Mme Élisabeth Guigou. En 2001, le régime général était excédentaire de 1,2 milliard d'euros ; il est devenu déficitaire de 14 milliards en 2004.

M. Pascal Terrasse. Ça, c'est de la gestion !

Mme Élisabeth Guigou. Pour l'assurance maladie, le déficit a été multiplié par six en trois ans, passant de 2,1 milliards d'euros en 2001 à 13,2 milliards en 2004. Il s'agit de la plus forte dégradation financière de l'histoire de la sécurité sociale.

En matière de dépenses de l'assurance maladie, vous avez fui vos responsabilités, d'abord en laissant filer les dépenses en 2002 et 2003, puis en engageant, l'été dernier, une réforme en trompe-l'œil qui, au lieu de réorganiser l'offre de soins, se contente de reporter sur les générations futures la note − très salée : 35 milliards d'euros − de vos déficits, passés, actuels et même futurs.

M. Jean-Pierre Door. Mémoire courte !

Mme Élisabeth Guigou. Vous vous félicitez avec raison que, depuis un an, les dépenses de santé augmentent moins vite. Tant mieux. Je remarque cependant que, après le pic de 2002 et 2003, vous revenez au rythme des années 1997-2001.

M. le ministre de la santé et de la protection sociale. Ce n'est pas vrai !

Mme Élisabeth Guigou. Ce ralentissement bienvenu vous a conduit à fixer un ONDAM optimiste. Je ne vous le reprocherai pas. Ce n'est qu'un objectif et ce n'est pas un crime d'être optimiste. Mais j'ai deux motifs d'inquiétude. Le premier est votre politique hospitalière. Les hôpitaux estiment que les reports de charges accumulés représenteront plus de 600 millions d'euros en 2005, et, dans ce projet de loi de financement de la sécurité sociale, vous ne prévoyez que 300 millions d'euros. Plus grave, pour contenir les dépenses, vous avez annoncé hier dans la presse que vous exigiez que les hôpitaux réalisent, en trois ans, pas moins de 850 millions d'euros d'économies sur leurs achats.

M. Jean-Pierre Blazy. Exorbitant !

Mme Élisabeth Guigou. Cela conduira de nombreux établissements à augmenter leurs reports de charges, à fermer des services ou à comprimer leurs effectifs. C'est grave.

M. Pascal Terrasse. C'est l'asphyxie !

Mme Élisabeth Guigou. À ce niveau de restriction financière, il ne s'agit plus de rationalisation des tâches : on met en danger la qualité des soins à l'hôpital.
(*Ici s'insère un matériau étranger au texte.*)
(* ===== verification/Migrate.v ===== *)
(** * Opening the database (internal/store/store.go)

    At startup the schema is brought up to date. A database the earlier, Node
    backend created is adopted: it is checked to be complete, and the migration
    tool's table is stamped as if the tool had created it. The reverse is stamped
    too, so that the Node backend can be pointed at the same data again. The
    migration tool, goose, is a parameter. *)
From stdpp Require Import list.
From S2P Require Import Prelude GoStrings.
#[local] Open Scope Z_scope.

(** ** State *)

(** The names of the tables, the rows of Node's journal, and the versions the
    tool's table records. *)
Record schema := mkSchema { s_tables : gset string; s_journal : list Z; s_versions : list Z }.

Definition drizzleHeadMillis : Z := 1781446167747.
Definition drizzleMigrationCount : Z := 11.

Definition goose_table : string := "goose_db_version".
Definition drizzle_table : string := "__drizzle_migrations".

Definition node_tables : list string :=
  ["admin_account"; "endpoints"; "webauthn_credentials"; "ssh_keys"; "audit_session_lifecycle"; "audit_signing_requests"; "push_subscriptions"]%string.

Inductive migrate_error := DatabaseError | MissingTable (name : string) | HalfMigrated (applied : Z) | GooseError.

(** ** Statements *)

(** What each statement meets; a failure is also what a crash leaves. *)
Abbreviation outcomes := (list bool).

Definition M (A : Type) : Type := schema * outcomes -> (schema * outcomes) * (migrate_error + A).
Definition ret {A} (a : A) : M A := fun s => (s, inr a).
Definition fail {A} (e : migrate_error) : M A := fun s => (s, inl e).
Definition bind {A B} (m : M A) (f : A -> M B) : M B := fun s => match m s with (s, inr a) => f a s | (s, inl e) => (s, inl e) end.
Definition stmt {A} (f : schema -> option (A * schema)) : M A := fun '(d, io) =>
  if List.hd true io then match f d with Some (a, d) => ((d, List.tl io), inr a) | None => ((d, List.tl io), inl DatabaseError) end
  else ((d, List.tl io), inl DatabaseError).

#[local] Notation "x <-- m ;; k" := (bind m (fun x => k)) (at level 62, m at next level, right associativity).

Definition tableExists (name : string) : M bool := stmt (fun d => Some (bool_decide (name ∈ s_tables d), d)).

Definition create_table (name : string) : M unit :=
  stmt (fun d => if bool_decide (name ∈ s_tables d) then None else Some (tt, mkSchema (s_tables d ∪ {[name]}) (s_journal d) (s_versions d))).

(** CREATE TABLE IF NOT EXISTS. *)
Definition ensure_table (name : string) : M unit := stmt (fun d => Some (tt, mkSchema (s_tables d ∪ {[name]}) (s_journal d) (s_versions d))).

Definition insert_version (v : Z) : M unit := stmt (fun d => Some (tt, mkSchema (s_tables d) (s_journal d) (s_versions d ++ [v]))).
Definition insert_journal (t : Z) : M unit := stmt (fun d => Some (tt, mkSchema (s_tables d) (s_journal d ++ [t]) (s_versions d))).
Definition count_journal : M Z := stmt (fun d => Some (zlen (s_journal d), d)).

(** ** adoptNodeDatabase, stampDrizzleJournal, Migrate *)

Fixpoint check_tables (l : list string) : M unit :=
  match l with
  | [] => ret tt
  | name :: l => ok <-- tableExists name ;; if ok : bool then check_tables l else fail (MissingTable name)
  end.

Definition check_journal : M unit :=
  hasJournal <-- tableExists drizzle_table ;;
  if hasJournal : bool
  then applied <-- count_journal ;; if applied <? drizzleMigrationCount then fail (HalfMigrated applied) else ret tt
  else ret tt.

Definition adoptNodeDatabase : M unit :=
  gooseManaged <-- tableExists goose_table ;;
  if gooseManaged : bool then ret tt
  else
    nodeSchema <-- tableExists "accounts" ;;
    if negb nodeSchema then ret tt
    else _ <-- check_tables node_tables ;; _ <-- check_journal ;; _ <-- create_table goose_table ;; _ <-- insert_version 0 ;; insert_version 1.

Definition stampDrizzleJournal : M unit :=
  _ <-- ensure_table drizzle_table ;; rows <-- count_journal ;; if rows >? 0 then ret tt else insert_journal drizzleHeadMillis.

(** ** Lemmas *)

Lemma set_schema_id d : mkSchema (s_tables d) (s_journal d) (s_versions d) = d.
Proof. by destruct d. Qed.

Lemma union_singleton_id (x : string) (s : gset string) : x ∈ s -> s ∪ {[x]} = s.
Proof. intros H. apply set_eq. intros y. rewrite elem_of_union, elem_of_singleton. split; [intros [?| ->]; done|by left]. Qed.

Lemma adopt_managed d : goose_table ∈ s_tables d -> adoptNodeDatabase (d, []) = ((d, []), inr tt).
Proof. intros H. unfold adoptNodeDatabase, bind, tableExists, stmt. cbn. by rewrite bool_decide_eq_true_2. Qed.

Lemma stamp_stamped d : drizzle_table ∈ s_tables d -> s_journal d <> [] -> stampDrizzleJournal (d, []) = ((d, []), inr tt).
Proof.
  intros Ht Hj. unfold stampDrizzleJournal, bind, ensure_table, count_journal, stmt. cbn. replace (s_tables d ∪ {[drizzle_table]}) with (s_tables d) by (symmetry; apply union_singleton_id; done).
  rewrite set_schema_id. destruct (s_journal d) as [|x l] eqn:E; [done|]. rewrite <- E in *. assert (zlen (s_journal d) >? 0 = true) as ->; [|done].
  rewrite E. cbn [length]. rewrite Z.gtb_ltb. apply Z.ltb_lt. lia.
Qed.

(** Stamping never goes wrong by itself, and leaves a stamped journal. *)
Lemma stamp_result d io d' io' r : stampDrizzleJournal (d, io) = ((d', io'), inr r) ->
  drizzle_table ∈ s_tables d' /\ s_journal d' <> [] /\ s_versions d' = s_versions d /\ s_tables d ⊆ s_tables d' /\
  (s_journal d = [] -> s_journal d' = [drizzleHeadMillis]) /\ (s_journal d <> [] -> s_journal d' = s_journal d).
Proof.
  unfold stampDrizzleJournal, bind, ensure_table, count_journal, insert_journal, stmt. destruct (List.hd true io); [|done]. cbn.
  destruct (List.hd true (List.tl io)); [|done]. destruct (s_journal d) as [|x l] eqn:E; cbn.
  - change (Z.of_nat 0 >? 0) with false. cbn. destruct (List.hd true (List.tl (List.tl io))); [|done]. intros [= <- _ _]. cbn. split_and!; (done || set_solver).
  - intros [= <- _ _]. cbn. split_and!; (done || set_solver).
Qed.

Lemma stamp_errors s s' e : stampDrizzleJournal s = (s', inl e) -> e = DatabaseError.
Proof.
  destruct s as [d io]. unfold stampDrizzleJournal, bind, ensure_table, count_journal, insert_journal, stmt. destruct (List.hd true io); [|congruence].
  cbn [fst snd]. destruct (List.hd true (List.tl io)); [|congruence]. case_match; [done|]. destruct (List.hd true _); congruence.
Qed.

(** A check changes nothing. *)
Lemma check_tables_same l s s' r : check_tables l s = (s', r) -> fst s' = fst s.
Proof.
  revert s. induction l as [|name l IH]; intros [d io]; cbn [check_tables]; [by intros [= <- _]|]. unfold bind, tableExists, stmt. destruct (List.hd true io); [|by intros [= <- _]].
  cbn. destruct (bool_decide _); [|by intros [= <- _]]. intros H. by apply IH in H.
Qed.

Lemma check_journal_same s s' r : check_journal s = (s', r) -> fst s' = fst s.
Proof.
  destruct s as [d io]. unfold check_journal, bind, tableExists, count_journal, stmt. destruct (List.hd true io); [|by intros [= <- _]]. cbn.
  destruct (bool_decide _); [|by intros [= <- _]]. destruct (List.hd true (List.tl io)); [|by intros [= <- _]]. destruct (_ <? _); by intros [= <- _].
Qed.

Lemma check_tables_ok l s s' : check_tables l s = (s', inr tt) -> forall name, name ∈ l -> name ∈ s_tables (fst s).
Proof.
  revert s. induction l as [|x l IH]; intros [d io] H name Hin; [by apply not_elem_of_nil in Hin|]. cbn [check_tables] in H. unfold bind, tableExists, stmt in H.
  destruct (List.hd true io); [|done]. cbn in H. destruct (bool_decide (x ∈ s_tables d)) eqn:E; [|done]. apply bool_decide_eq_true in E.
  apply elem_of_cons in Hin as [->|Hin]; [done|]. by apply (IH _ H name Hin).
Qed.

Lemma check_journal_ok s s' : check_journal s = (s', inr tt) -> drizzle_table ∈ s_tables (fst s) -> drizzleMigrationCount <= zlen (s_journal (fst s)).
Proof.
  destruct s as [d io]. unfold check_journal, bind, tableExists, count_journal, stmt. destruct (List.hd true io); [|done]. cbn. intros H Ht. rewrite bool_decide_eq_true_2 in H by done.
  destruct (List.hd true (List.tl io)); [|done]. destruct (zlen (s_journal d) <? drizzleMigrationCount) eqn:E; [done|]. by apply Z.ltb_ge in E.
Qed.

#[local] Arguments check_tables : simpl never.
#[local] Arguments check_journal : simpl never.

#[local] Ltac finish_adopt := split_and!; first [done | by left | by intros _; left | by intros _; right | intros _; left; cbn; set_solver].

(** The adoption touches only its own table, after all the checks. *)
Lemma adopt_result d io d' io' r : adoptNodeDatabase (d, io) = ((d', io'), r) ->
  s_journal d' = s_journal d /\
  (d' = d \/ goose_table ∉ s_tables d /\ s_tables d' = s_tables d ∪ {[goose_table]} /\ "accounts"%string ∈ s_tables d /\ (forall name, name ∈ node_tables -> name ∈ s_tables d) /\
     (drizzle_table ∈ s_tables d -> drizzleMigrationCount <= zlen (s_journal d)) /\ (r = inr tt -> s_versions d' = s_versions d ++ [0; 1])) /\
  (forall name, r = inl (MissingTable name) -> d' = d) /\ (forall n, r = inl (HalfMigrated n) -> d' = d) /\
  (r = inr tt -> goose_table ∈ s_tables d' \/ "accounts"%string ∉ s_tables d').
Proof.
  unfold adoptNodeDatabase, bind at 1, tableExists, stmt at 1. destruct (List.hd true io); [|intros [= <- _ <-]; finish_adopt]. cbn.
  destruct (bool_decide (goose_table ∈ s_tables d)) eqn:Eg; [apply bool_decide_eq_true in Eg; intros [= <- _ <-]; finish_adopt|]. apply bool_decide_eq_false in Eg.
  unfold bind at 1, stmt at 1. destruct (List.hd true (List.tl io)); [|intros [= <- _ <-]; finish_adopt]. cbn.
  destruct (bool_decide ("accounts"%string ∈ s_tables d)) eqn:Ea; cbn [negb]; [|apply bool_decide_eq_false in Ea; intros [= <- _ <-]; finish_adopt]. apply bool_decide_eq_true in Ea.
  set (io1 := List.tl (List.tl io)). unfold bind at 1. destruct (check_tables node_tables (d, io1)) as [[d1 io2] [e|[]]] eqn:Ec; pose proof (check_tables_same _ _ _ _ Ec) as Hs; cbn in Hs; subst d1;
    [intros [= <- _ <-]; finish_adopt|]. pose proof (check_tables_ok _ _ _ Ec) as Hok. cbn in Hok.
  unfold bind at 1. destruct (check_journal (d, io2)) as [[d1 io3] [e|[]]] eqn:Ej; pose proof (check_journal_same _ _ _ Ej) as Hs; cbn in Hs; subst d1;
    [intros [= <- _ <-]; finish_adopt|]. pose proof (check_journal_ok _ _ Ej) as Hjok. cbn in Hjok.
  unfold bind at 1, create_table, stmt at 1. destruct (List.hd true io3); [|intros [= <- _ <-]; finish_adopt]. rewrite bool_decide_eq_false_2 by done.
  unfold bind, insert_version, stmt. destruct (List.hd true (List.tl io3)); cbn; [destruct (List.hd true (List.tl (List.tl io3))); cbn|];
    (intros [= <- _ <-]; cbn; split_and!; [done|right; split_and!; (done || by (intros _; rewrite <- app_assoc))|done|done|intros _; left; cbn; set_solver]).
Qed.

Section Migrate.
(** goose.Up, on the embedded migrations: the schema it leaves, and whether it succeeded. *)
Context (goose_up : schema -> schema * bool).

Definition run_goose : M unit := fun '(d, io) => match goose_up d with (d, true) => ((d, io), inr tt) | (d, false) => ((d, io), inl GooseError) end.

Definition Migrate : M unit := _ <-- adoptNodeDatabase ;; _ <-- run_goose ;; stampDrizzleJournal.

(** The versions of the embedded migrations, the baseline being 1. *)
Context (migrations : list Z).

(** What goose documents: Up leaves every migration recorded, and does nothing
    when they are; it keeps its table, and the tables the migrations know nothing of. *)
Definition applied (d : schema) : Prop := goose_table ∈ s_tables d /\ forall v, v ∈ migrations -> v ∈ s_versions d.
Context (up_applies : forall d d', goose_up d = (d', true) -> applied d' /\ s_journal d' = s_journal d /\ (drizzle_table ∈ s_tables d <-> drizzle_table ∈ s_tables d')).
Context (up_idle : forall d, applied d -> goose_up d = (d, true)).

(** What a migration that succeeds leaves. *)
Lemma Migrate_ready d io d' io' : Migrate (d, io) = ((d', io'), inr tt) -> applied d' /\ s_journal d' <> [].
Proof using up_applies.
  unfold Migrate, bind. destruct (adoptNodeDatabase (d, io)) as [[d1 io1] [e|[]]]; [done|]. unfold run_goose. destruct (goose_up d1) as [d2 []] eqn:Eg; [|done].
  destruct (up_applies _ _ Eg) as ([Ht Hv] & _ & _). intros Hs. destruct (stamp_result _ _ _ _ _ Hs) as (_ & S2 & S3 & S4 & _). split; [|done].
  split; [by apply S4|]. by rewrite S3.
Qed.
Autre sujet d'inquiétude : l'abandon des grands programmes de prévention. Pour renforcer en amont la lutte contre les grandes causes de mortalité et de maladies en France, Bernard Kouchner et moi-même avions lancé, lors de la Conférence nationale de la santé en mars 2001, une série de grands plans pluriannuels de santé publique pour lutter contre le cancer, les maladies cardiovasculaires, le diabète, l'asthme, l'insuffisance rénale chronique, la mucoviscidose, le sida, les hépatites, les maladies émergentes ou orphelines, le suicide. Nous ne nous étions pas contentés d'effets d'annonce, puisque nous avions doté ces programmes, dans le budget du ministère de la santé − c'est-à-dire en plus du projet de loi de financement de la sécurité sociale et de l'ONDAM − d'une enveloppe spécifique de 1,1 milliard de francs. Qu'est-il advenu de ces financements ? Allez-vous les reprendre ?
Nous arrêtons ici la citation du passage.